Now given their brief affair I can understand her ire, but, you know, at Apple and later as Pattie's, well, lady-in-waiting, she was an employee. And at that point, she wasn't working. She didn't have a home of her own. She was keeping Maureen company and they were being depressed and drunk together. The line between being a friend and and being a freeloader is a tricky one. (BTW, she patches things up with Ringo, who becomes her son's godfather later when she marries the aristo, and stays tight with Maureen, which leads to a milder repeat of the Eric and Pattie situation, as Chris isn't too keen on Maureen's second husband Isaac. Like I said, she's jealous of her girlfriends in the way she's not of the various boys in the band(s). I also found it interesting that she observed, apropos why she never made friends with Anita Pallenberg when she toured with the Stones, that Anita P. was "a man's woman" as opposed to Pattie who was and is "a woman's woman". And when Chris finally gets pregnant, her first thought isn't about her husband, but "how will I tell Pattie?"
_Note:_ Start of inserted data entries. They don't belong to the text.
(* ===== verification/Dlist.v ===== *)
(** * Intrusive circular lists: [include/textos/klib/list.h]

    The nodes live in a heap of addresses; every operation is the sequence of
    reads and writes of the C code.  [dlist h hd xs] says that the ring that
    starts at [hd] holds exactly the nodes [xs], in that order. *)
From Stdlib Require Import ZArith Lia List Bool.
From stdpp Require Import base list gmap.
From S2P Require Import Prelude.

#[local] Open Scope Z_scope.

(** [list_t] *)
Record lnode := LNode { prev : Z; next : Z }.

#[export] Instance eta_lnode : Eta lnode := fun n => LNode (prev n) (next n).

#[export] Instance lnode_eq_dec : EqDecision lnode.
Proof. solve_decision. Defined.

Abbreviation lheap := (gmap Z lnode).

Definition get_prev (h : lheap) (p : Z) : res Z := let! n := deref (h !! p) in Ok (prev n).

Definition get_next (h : lheap) (p : Z) : res Z := let! n := deref (h !! p) in Ok (next n).

Definition set_prev (h : lheap) (p v : Z) : res lheap :=
  let! n := deref (h !! p) in Ok (<[p := n <| prev := v |>]> h).

Definition set_next (h : lheap) (p v : Z) : res lheap :=
  let! n := deref (h !! p) in Ok (<[p := n <| next := v |>]> h).

Definition list_init (h : lheap) (l : Z) : res lheap :=
  let! h := set_prev h l l in
  set_next h l l.

Definition list_insert_after (h : lheap) (l node : Z) : res lheap :=
  let! n := get_next h l in
  let! h := set_next h node n in
  let! n := get_next h node in
  let! h := set_prev h n node in
  let! h := set_prev h node l in
  set_next h l node.

Definition list_insert_before (h : lheap) (l node : Z) : res lheap :=
  let! p := get_prev h l in
  list_insert_after h p node.

Definition list_insert (h : lheap) (l node : Z) : res lheap := list_insert_after h l node.

Definition list_remove (h : lheap) (l : Z) : res lheap :=
  let! p := get_prev h l in
  if p =? l then Ok h
  else
    let! n := get_next h l in
    let! h := set_next h p n in
    let! n := get_next h l in
    let! p := get_prev h l in
    set_prev h n p.

Definition list_pushhead (h : lheap) (l node : Z) : res lheap := list_insert_after h l node.

Definition list_pushback (h : lheap) (l node : Z) : res lheap := list_insert_before h l node.

Definition list_pophead (h : lheap) (l : Z) : res (Z * lheap) :=
  let! head := get_next h l in
  let! h := list_remove h head in
  Ok (head, h).

Definition list_popback (h : lheap) (l : Z) : res (Z * lheap) :=
  let! back := get_prev h l in
  let! h := list_remove h back in
  Ok (back, h).

Definition list_empty (h : lheap) (l : Z) : res bool :=
  let! p := get_prev h l in Ok (l =? p).

(** [LIST_FOREACH]: the nodes visited from [iter] on. *)
Fixpoint foreach_from (fuel : nat) (h : lheap) (iter l : Z) : res (list Z) :=
  match fuel with
  | O => Fault OutOfFuel
  | S fuel =>
      if iter =? l then Ok []
      else
        let! n := get_next h iter in
        let! rest := foreach_from fuel h n l in
        Ok (iter :: rest)
  end.

Definition LIST_FOREACH (fuel : nat) (h : lheap) (l : Z) : res (list Z) :=
  let! n := get_next h l in foreach_from fuel h n l.

(** [LIST_FOREACH_REV] *)
Fixpoint foreach_rev_from (fuel : nat) (h : lheap) (iter l : Z) : res (list Z) :=
  match fuel with
  | O => Fault OutOfFuel
  | S fuel =>
      if iter =? l then Ok []
      else
        let! p := get_prev h iter in
        let! rest := foreach_rev_from fuel h p l in
        Ok (iter :: rest)
  end.

Definition LIST_FOREACH_REV (fuel : nat) (h : lheap) (l : Z) : res (list Z) :=
  let! p := get_prev h l in foreach_rev_from fuel h p l.

(** ** The ring a list head denotes *)

Definition nx (h : lheap) (p : Z) : option Z := next <$> h !! p.

Definition pv (h : lheap) (p : Z) : option Z := prev <$> h !! p.

(** The nodes strictly between [a] and [b] are [xs]. *)
Fixpoint links (h : lheap) (a : Z) (xs : list Z) (b : Z) : Prop :=
  match xs with
  | [] => nx h a = Some b /\ pv h b = Some a
  | x :: xs => nx h a = Some x /\ pv h x = Some a /\ links h x xs b
  end.

Definition dlist (h : lheap) (hd : Z) (xs : list Z) : Prop :=
  NoDup (hd :: xs) /\ links h hd xs hd.

Lemma get_next_Ok h p n : get_next h p = Ok n <-> nx h p = Some n.
Proof. unfold get_next, nx. destruct (h !! p); cbn; split; congruence. Qed.

Lemma get_prev_Ok h p n : get_prev h p = Ok n <-> pv h p = Some n.
Proof. unfold get_prev, pv. destruct (h !! p); cbn; split; congruence. Qed.

Lemma set_next_spec h p v :
  is_Some (h !! p) ->
  exists h', set_next h p v = Ok h' /\
    (forall q, nx h' q = if decide (q = p) then Some v else nx h q) /\
    (forall q, pv h' q = pv h q) /\ (forall q, is_Some (h' !! q) <-> is_Some (h !! q)).
Proof.
  intros [n Hn]. unfold set_next. rewrite Hn. eexists. split; [reflexivity|].
  unfold nx, pv. split_and!; intros q; destruct (decide (q = p)) as [->|];
    rewrite ?lookup_insert_eq, ?lookup_insert_ne by congruence; rewrite ?Hn; (done || (split; eauto)).
Qed.

Lemma set_prev_spec h p v :
  is_Some (h !! p) ->
  exists h', set_prev h p v = Ok h' /\
    (forall q, pv h' q = if decide (q = p) then Some v else pv h q) /\
    (forall q, nx h' q = nx h q) /\ (forall q, is_Some (h' !! q) <-> is_Some (h !! q)).
Proof.
  intros [n Hn]. unfold set_prev. rewrite Hn. eexists. split; [reflexivity|].
  unfold nx, pv. split_and!; intros q; destruct (decide (q = p)) as [->|];
    rewrite ?lookup_insert_eq, ?lookup_insert_ne by congruence; rewrite ?Hn; (done || (split; eauto)).
Qed.
(* ===== verification/Task.v ===== *)
(** * Tasks: the process table and the scheduler ([kernel/task.c], [textos/task.h])

    A task is addressed by a pointer; the table maps a process id to one.  A
    context switch is where other tasks run: what they do until the caller is
    resumed is the field [others] of the environment. *)
From Stdlib Require Import ZArith Lia List Bool.
From stdpp Require Import base list gmap.
From S2P Require Import Prelude Dlist Ktimer.

#[local] Open Scope Z_scope.

(** [enum task_state] *)
Inductive task_state := TASK_DIE | TASK_PRE | TASK_RUN | TASK_SLP | TASK_BLK | TASK_STP | TASK_INI.

#[export] Instance task_state_eq_dec : EqDecision task_state.
Proof. solve_decision. Defined.

(** [sigaction_t] *)
Record sigaction_t := SigAction {
  sa_handler : Z; sa_flags : Z; sa_restorer : Z; sa_mask : Z }.

#[export] Instance eta_sigaction : Eta sigaction_t :=
  fun a => SigAction (sa_handler a) (sa_flags a) (sa_restorer a) (sa_mask a).

(** [struct task]; the saved contexts and the page tables are not part of it. *)
Record task := Task {
  stat : task_state; stat_before_stop : task_state; tick : Z; curr : Z;
  bretval : Z; did_exec : bool;
  retval : Z; waitpid : Z; waitopt : Z;
  ruid : Z; euid : Z; suid : Z; rgid : Z; egid : Z; sgid : Z;
  supgids : option (list Z); umask : Z;
  pid : Z; sid : Z; ppid : Z; pgid : Z;
  pwd : Z; files : list (option Z); ctrltty : option Z;
  mmap : Z; brk : Z;
  sigcurr : Z; sigpend : Z; sigmask : Z; sigacts : list sigaction_t;
  utime : Z; stime : Z; _ustart : Z; _sstart : Z;
  dbg_traced : bool; dbg_waiting : bool; dbg_options : Z; dbg_tracer : option Z }.

#[export] Instance eta_task : Eta task := fun t =>
  Task (stat t) (stat_before_stop t) (tick t) (curr t) (bretval t) (did_exec t)
    (retval t) (waitpid t) (waitopt t) (ruid t) (euid t) (suid t) (rgid t) (egid t) (sgid t)
    (supgids t) (umask t) (pid t) (sid t) (ppid t) (pgid t) (pwd t) (files t) (ctrltty t)
    (mmap t) (brk t) (sigcurr t) (sigpend t) (sigmask t) (sigacts t)
    (utime t) (stime t) (_ustart t) (_sstart t)
    (dbg_traced t) (dbg_waiting t) (dbg_options t) (dbg_tracer t).

(** The session fields of [struct tty]. *)
Record ttyses := TtySes { pgrp : Z; ses_id : Z; ses_holders : Z }.

#[export] Instance eta_ttyses : Eta ttyses :=
  fun t => TtySes (pgrp t) (ses_id t) (ses_holders t).

(** [file_t]: an open file description; [ofl] are the flags kept in its open context. *)
Record file_t := File {
  offset : Z; fnode : Z; flgs : Z; fdfl : Z; refer : Z; ofl : Z }.

#[export] Instance eta_file : Eta file_t :=
  fun f => File (offset f) (fnode f) (flgs f) (fdfl f) (refer f) (ofl f).

(** The kernel state these routines share: [table], the tasks it points to,
    [_curr], the next address the page allocator hands out, the block lists,
    the timers, the microsecond clock, the open terminals and the open files. *)
Record kern := Kern {
  table : list (option Z); tasks : gmap Z task; _curr : Z; next_page : Z;
  blists : lheap; ktms : kts; us_ran : Z; ttys : gmap Z ttyses;
  filps : gmap Z file_t }.

#[export] Instance eta_kern : Eta kern := fun k =>
  Kern (table k) (tasks k) (_curr k) (next_page k) (blists k) (ktms k) (us_ran k) (ttys k) (filps k).

(** What the routines depend on: the tasks that run while the caller is switched
    out, what a freshly allocated page holds, and the file system's [vfs_close]. *)
Class Env := {
  others : kern -> res kern;
  junk_task : task;
  junk_timer : ktimer_t;
  junk_node : lnode;
  vfs_close : kern -> file_t -> res (Z * kern) }.

Definition TASK_MAX : Z := 16.
Definition MAX_FILE : Z := 32.
Definition _NSIG : Z := 64.
Definition TASK_TICKS : Z := 1.
Definition WNOSTATUS : Z := -1.

(** Addresses of the timers embedded in a task, and of the two static lists. *)
Definition btmr (p : Z) : Z := p + 1.
Definition alarm_tmr (p : Z) : Z := p + 2.
Definition list_block : Z := -1.
Definition list_sleep : Z := -2.

(** ** Access to the table and to tasks *)

Definition task_current (k : kern) : option Z := mjoin (table k !! Z.to_nat (_curr k)).

Definition task_get (k : kern) (pid : Z) : option Z :=
  if (pid <? 0) || (TASK_MAX <=? pid) then None else mjoin (table k !! Z.to_nat pid).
Something you may have gathered from the excerpts that I noticed especially because I read this book after Klaus Voorman's memoirs - the narrative "voice" isn't that of today's Miss O'Dell, who is in her 60s, but that of a (slightly breathless) young woman. Same with Pattie's and to a lesser degree Cynthia's books, and with Keith Richards' memoirs you get the impression he sounds alike whether he's 20 or 60, which made the Voormann experience so differen. That was the first of the many rock memoirs I'd read where the narrative voice was explicitly that of an older person, looking back on his youth, sure, but an old man, not as a young one, and very aware of his aging and mortality. Wheres narrative Chris gives you the impression she's not much older than the young woman who was asked by George to stay with him and Pattie (zomg! use of exclamation marks aplenty!!!), or the slightly older woman who was self aware enough to reflect, when touring with Linda Ronstadt and thinking Linda ordering every dessert on a very small menu was decadent, that it said something about her life that this seemed decadent but snorting 500 dollars worth of cocaine per neight with Keith Richards did not.
Favourite story detail: either Chris kicking the girl who was making the moves on George right on front of Pattie or her four magical music moments (The Apple Rooftop concert, singing in the chorus of Hey Jude, dragging Paul to listen to Joe Cocker recording She came in through the bathroom window and attending a Hare Krishna recording session with George). At the end, one leaves her working as a drug counsellor in her hometown of Tucson, Arizona ("to get back where I belonged"), without some California grass, one presumes, and happy to have left the rock'n roll life behind, even though also says she wouldn't want to miss her memories for the world.